L’autorité de régulation de l’audiovisuel nigériane a interdit aux animateurs de radio et de télévision de diffuser leurs opinions personnelles, d’intimider leurs invités ou de diffuser des contenus politiques clivants, et a averti qu’elle s’exposerait à des sanctions avant les élections générales de 2027. La plus grande démocratie d’Afrique se rendra aux urnes en janvier, après des scrutins précédents marqués par la désinformation et des violences sporadiques. Dans un communiqué, la National Broadcasting Corporation (NBC) a déclaré qu’elle appliquerait strictement les dispositions de la loi sur l’audiovisuel qui interdisent aux animateurs de présenter leurs opinions personnelles comme des faits, de refuser aux points de vue opposés la possibilité d’être entendus équitablement, ou de diffuser des contenus incendiaires ou haineux susceptibles d’inciter au désordre ou de porter atteinte à l’autorité constitutionnelle et à la cohésion nationale.
Si des restrictions similaires à la conduite des diffuseurs existent dans d’autres démocraties pendant les campagnes électorales, les critiques estiment que leur application au Nigeria a toujours été incohérente. Des figures de l’opposition et des organisations de défense des droits humains ont critiqué la directive, affirmant qu’elle menaçait de restreindre l’espace civique. L’ancien vice-président Atiku Abubakar, qui a annoncé sa candidature à l’élection présidentielle de l’année prochaine, a déclaré que cette mesure visait à « faire taire les médias et à restreindre la liberté d’expression ». La National Broadcasting Corporation (NBCC) a signalé une augmentation constante des violations de son code de déontologie, notamment concernant la conduite des animateurs et l’utilisation politique du temps d’antenne, et a averti que toute atteinte à l’impartialité serait considérée comme une infraction grave.
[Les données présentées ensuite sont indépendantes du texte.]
(** * kubeflow/training-operator/resnet50/util.py

    A shallow embedding of the training utilities of the ResNet-50 example:
    [train_mixed_precision], [train_epoch], [test], [accuracy] and
    [load_data].  The procedures are sequences of calls into the tensor
    framework; each call is modelled by its effect on an explicit [World]
    and by an entry in a chronological call trace, and Python exceptions
    are results of an error monad whose state survives the exception. *)

From Stdlib Require Import String ZArith QArith Bool Lia List Permutation Sorted.
Import ListNotations.

Set Implicit Arguments.

Local Open Scope Z_scope.

(** ** Floating-point values

    Losses, timings and accuracies are Python floats or 0-dimensional
    tensors.  Their arithmetic is kept abstract: the development assumes no
    algebraic law about it, so every statement below holds for whatever
    rounding the framework applies.

    Two choices of the tensor library are kept abstract with it.
    [torch.topk] does not say in which order it returns entries of equal
    value, nor which of them it keeps when they straddle the [k]-th place:
    for the call [output.topk(k, 1, True, True)],
    [s_tie_before k output r i j] tells whether, in row [r] of [output],
    class [i] is listed before class [j] when their scores are equal.
    And a tensor without rows still has a class dimension, which its list
    of rows cannot show: [s_empty_classes] is that dimension. *)

Class ScalarOps (F : Type) : Type := {
  s_of_Z : Z -> F;
  s_add : F -> F -> F;
  s_sub : F -> F -> F;
  s_mul : F -> F -> F;
  s_div : F -> F -> F;
  s_leb : F -> F -> bool;
  s_is_zero : F -> bool;
  s_tie_before : Z -> list (list F) -> nat -> nat -> nat -> bool;
  s_empty_classes : nat
}.

(** The rationals give an executable instance (exact arithmetic), here
    for a library that lists equal scores by the order [tie] and a model
    of [classes] classes. *)
Definition QScalarOps (tie : nat -> nat -> bool) (classes : nat) : ScalarOps Q := {|
  s_of_Z := inject_Z;
  s_add := Qplus;
  s_sub := Qminus;
  s_mul := Qmult;
  s_div := Qdiv;
  s_leb := Qle_bool;
  s_is_zero := fun q => Qeq_bool q 0;
  s_tie_before := fun _ _ _ => tie;
  s_empty_classes := classes
|}.

(** Equal scores by ascending class index, six classes. *)
#[export] Instance QScalar : ScalarOps Q := QScalarOps Nat.ltb 6.

(** Equal scores by descending class index. *)
Definition QScalarDescendingTies : ScalarOps Q := QScalarOps (fun i j => Nat.ltb j i) 6.

(** ** Exceptions *)

Inductive Exn : Type :=
| ZeroDivisionError
| ValueError
| RuntimeError
| IndexError
| FileNotFoundError.

Inductive result (A : Type) : Type :=
| Ok (a : A)
| Raise (e : Exn).
Arguments Ok {A} a.
Arguments Raise {A} e.
(** * The VAST meta index: partition pruning by synopsis lookup

    A shallow embedding of [meta_index_state] from
    [libvast/src/system/meta_index.cpp] (its [merge], [erase] and
    [lookup] member functions) together with the properties of [lookup]
    that the design document states. *)

From stdpp Require Import gmap strings list sorting.

Open Scope N_scope.

(** ** Partition identifiers

    A [uuid] is sixteen bytes compared lexicographically; read as a
    big-endian number this is the order of [N]. *)
Abbreviation uuid := N.

(** ** Relational operators *)

(** Modelled from the spec: the enumeration [relational_operator] of
    [vast/operator.hpp], which is not among the sources; section 3 lists
    its values. *)
Inductive relational_operator : Type :=
| equal | not_equal
| less | less_equal | greater | greater_equal
| in_ | not_in
| match_ | not_match.

(** Modelled from the spec: [is_negated] of [vast/operator.hpp]; section
    4.B has it true for [!=], [!in] and [!match]. *)
Definition is_negated (op : relational_operator) : bool :=
  match op with
  | not_equal | not_in | not_match => true
  | _ => false
  end.

(** ** The value and type model the meta index consumes

    [vast/data.hpp] and [vast/type.hpp] are not part of the sources at
    hand, so [lookup] is embedded over an interface that lists exactly
    the operations [meta_index.cpp] calls on [data] and [type]. *)
Class ValueModel : Type := {
  (** [vast::data] *)
  data : Type;
  (** [data{std::string}], the wrapping of a layout name *)
  data_of_string : string → data;
  (** [caf::get_if<std::string>(&d)] *)
  get_if_string : data → option string;
  (** [evaluate(lhs, op, rhs)] *)
  evaluate : data → relational_operator → data → bool;
  (** [vast::type] *)
  type : Type;
  (** [t.name()] *)
  type_name : type → string;
  (** [x == y] on types *)
  type_equal : type → type → bool;
  (** [caf::holds_alternative<none_type>(t)] *)
  holds_none_type : type → bool;
  (** [t.attributes({})] *)
  clear_attributes : type → type;
  (** [has_attribute(t, key)] *)
  has_attribute : type → string → bool;
}.

(** Modelled from the spec: [detail::ends_with(s, suffix)] of
    [vast/detail/string.hpp], the suffix test on strings. *)
Definition ends_with (s suffix : string) : bool :=
  let n := String.length s in
  let k := String.length suffix in
  if (k <=? n)%nat then String.eqb (String.substring (n - k) k s) suffix else false.

(** ** Algorithms on sorted vectors of partition identifiers *)

(** [std::sort] with the default [operator<]. *)
Definition sort (l : list uuid) : list uuid := merge_sort N.le l.

(** [std::is_sorted]: no element is smaller than its predecessor. *)
Fixpoint is_sorted (l : list uuid) : bool :=
  match l with
  | [] => true
  | x :: l' =>
      match l' with
      | [] => true
      | y :: _ => negb (y <? x) && is_sorted l'
      end
  end.

(** [std::unique]: of every run of equal neighbours the first is kept. *)
Fixpoint unique_after (prev : uuid) (l : list uuid) : list uuid :=
  match l with
  | [] => []
  | y :: l' => if prev =? y then unique_after prev l' else y :: unique_after y l'
  end.

Definition unique (l : list uuid) : list uuid :=
  match l with
  | [] => []
  | x :: l' => x :: unique_after x l'
  end.
(** * fast-archiver: the archiving pipeline of [falib/archiver.go]

    A shallow embedding of the archiver side of fast-archiver: the block
    codec ([writeBlock], [writeChecksumBlock]), the stream writer
    ([archiveWriter]), the two worker bodies ([directoryScanner],
    [fileReader], [getModeOwnership], [readdirnames]) and the orchestrator
    ([NewArchiver], [AddDir], [Run]) as an interleaving semantics over the
    three channels and the WaitGroup.

    Conventions.
    - Go integers are [Z]; a conversion [uint16(x)], [uint32(x)] is written
      out as a remainder.  A byte is a [Z] in [0, 256).
    - The file system is an oracle ([FileSystem]) that answers [os.Open],
      [File.Stat], [File.Readdirnames], [os.Lstat] and [Read]; it does not
      change during a run, every call on it returns, and the reads of a
      file are finitely many (no FIFO or device on which a call blocks or
      the reads never end).
    - Calls to the logger do not touch queues, counter or output and are
      left out; a logger is assumed to be installed ([NewArchiver] leaves
      [Logger] nil, and a warning on a nil logger panics).
    - The read loop of [fileReader] is modelled for a positive
      [BlockSize].
    - The sink is written through [bufio], which the model leaves out:
      it is exact for a sink that refuses no write, where the buffer
      cannot be observed. *)

From Stdlib Require Import ZArith String Ascii List Bool Lia Permutation Arith.
Import ListNotations.
Local Open Scope string_scope.
Local Open Scope list_scope.
Local Open Scope Z_scope.
Lemma length_values {A} (m : gmap string A) : length (values m) = size m.
Proof. unfold values. rewrite length_fmap, entries_perm. apply length_map_to_list. Qed.

Lemma size_list_to_set_le `{Countable T} (l : list T) :
  (size (list_to_set l : gset T) <= length l)%nat.
Proof.
  induction l as [|x l IH]; simpl; [done|].
  rewrite size_union_alt, size_singleton.
  pose proof (subseteq_size (list_to_set l ∖ {[x]} : gset T) (list_to_set l) ltac:(set_solver)). lia.
Qed.

Lemma size_list_to_set_nodup `{Countable T} (l : list T) :
  size (list_to_set l : gset T) = length l <-> NoDup l.
Proof.
  split; [|apply size_list_to_set].
  induction l as [|x l IH]; simpl; intros Hs; [constructor|].
  pose proof (size_list_to_set_le l) as Hle.
  destruct (decide (x ∈ l)) as [Hin|Hin].
  - rewrite (subseteq_union_1_L {[x]}) in Hs by set_solver. lia.
  - constructor; [done|]. apply IH. rewrite size_union, size_singleton in Hs by set_solver. lia.
Qed.

(** Elements of a list without duplicate keys are determined by their key. *)
Lemma nodup_key_inj {A B} (f : A -> B) (l : list A) x y :
  NoDup (f <$> l) -> x ∈ l -> y ∈ l -> f x = f y -> x = y.
Proof.
  induction l as [|z l IH]; simpl; intros Hnd Hx Hy Heq; [set_solver|].
  apply list.NoDup_cons in Hnd as [Hz Hnd].
  apply elem_of_cons in Hx as [->|Hx], Hy as [->|Hy]; [done|..|by apply IH];
    exfalso; apply Hz; apply list_elem_of_fmap; eauto.
Qed.

(** The step of a cycle: a first edge and a path back. *)
Lemma tc_first {A} (R : relation A) a b : tc R a b -> exists c, R a c /\ rtc R c b.
Proof. inversion 1; subst; eauto using rtc_refl, tc_rtc. Qed.

Lemma existsb_negb_false {A} (P : A -> Prop) `{forall x, Decision (P x)} (l : list A) :
  existsb (fun x => negb (bool_decide (P x))) l = false <-> forall x, x ∈ l -> P x.
Proof.
  rewrite <-not_true_iff_false, existsb_exists. split.
  - intros Hn x Hx. apply dec_stable. intros HP. apply Hn. exists x.
    rewrite <-list_elem_of_In. by rewrite bool_decide_eq_false_2.
  - intros HP (x & Hx & Hb). apply list_elem_of_In in Hx. bool_hyps. auto.
Qed.

Lemma existsb_false {A} (f : A -> bool) (l : list A) :
  existsb f l = false <-> forall x, x ∈ l -> f x = false.
Proof.
  rewrite <-not_true_iff_false, existsb_exists. split.
  - intros Hn x Hx. apply not_true_iff_false. intros Hf. apply Hn. exists x. by rewrite <-list_elem_of_In.
  - intros Hf (x & Hx & Hb). apply list_elem_of_In in Hx. rewrite Hf in Hb by done. done.
Qed.

Lemma str_is_empty_false s : str_is_empty s = false <-> s ≠ "".
Proof. unfold str_is_empty. apply String.eqb_neq. Qed.

Lemma try_for_each_forall {E A} (f : A -> result E unit) l : try_for_each f l = Ok tt <-> Forall (fun a => f a = Ok tt) l.
Proof.
  induction l as [|a l IH]; cbn; [by split; [constructor|]|]. rewrite Forall_cons, <-IH.
  destruct (f a) as [[]|e]; split; [done|by intros []|done|by intros []].
Qed.

Lemma try_map_ok {E A B} (f : A -> result E B) l ys :
  try_map f l = Ok ys <-> Forall2 (fun x y => f x = Ok y) l ys.
Proof.
  revert ys. induction l as [|x l IH]; intros ys; simpl.
  - split; [intros; simplify_eq; constructor|by inversion 1].
  - split.
    + intros H. destruct (f x) eqn:Ex; [|done]. destruct (try_map f l); [|done].
      simplify_eq. constructor; [done|]. by apply IH.
    + inversion 1; subst. rewrite H2. by rewrite (proj2 (IH _) H4).
Qed.

(** The arrays of a document list the elements of the sets they were written
    from, each once. *)
Definition lists_set `{Countable T} (l : list T) (s : gset T) : Prop :=
  NoDup l /\ list_to_set l = s.

Lemma lists_set_elem `{Countable T} (l : list T) s x : lists_set l s -> x ∈ l -> x ∈ s.
Proof. intros [_ <-]. by rewrite elem_of_list_to_set. Qed.

Lemma alter_some {A} (f : A -> A) (m : gmap string A) k a :
  m !! k = Some a -> alter f k m = <[k := f a]> m.
Proof.
  intros Hk. apply map_eq. intros i. destruct (decide (k = i)) as [<-|Hn].
  - by rewrite lookup_alter_eq, Hk, lookup_insert_eq.
  - by rewrite lookup_alter_ne, lookup_insert_ne.
Qed.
La NBCC a ajouté que les contenus comportant des allégations non fondées, des discours haineux ou des éléments susceptibles d’inciter à des tensions politiques ou communautaires seraient passibles de sanctions réglementaires. Le secteur audiovisuel nigérian est dominé par un mélange de stations publiques et de réseaux privés appartenant à des hommes d’affaires et des personnalités des médias locaux, souvent liés au monde politique. Ces stations opèrent dans le cadre d’un système d’autorisation et de contrôle supervisé par la NBCC.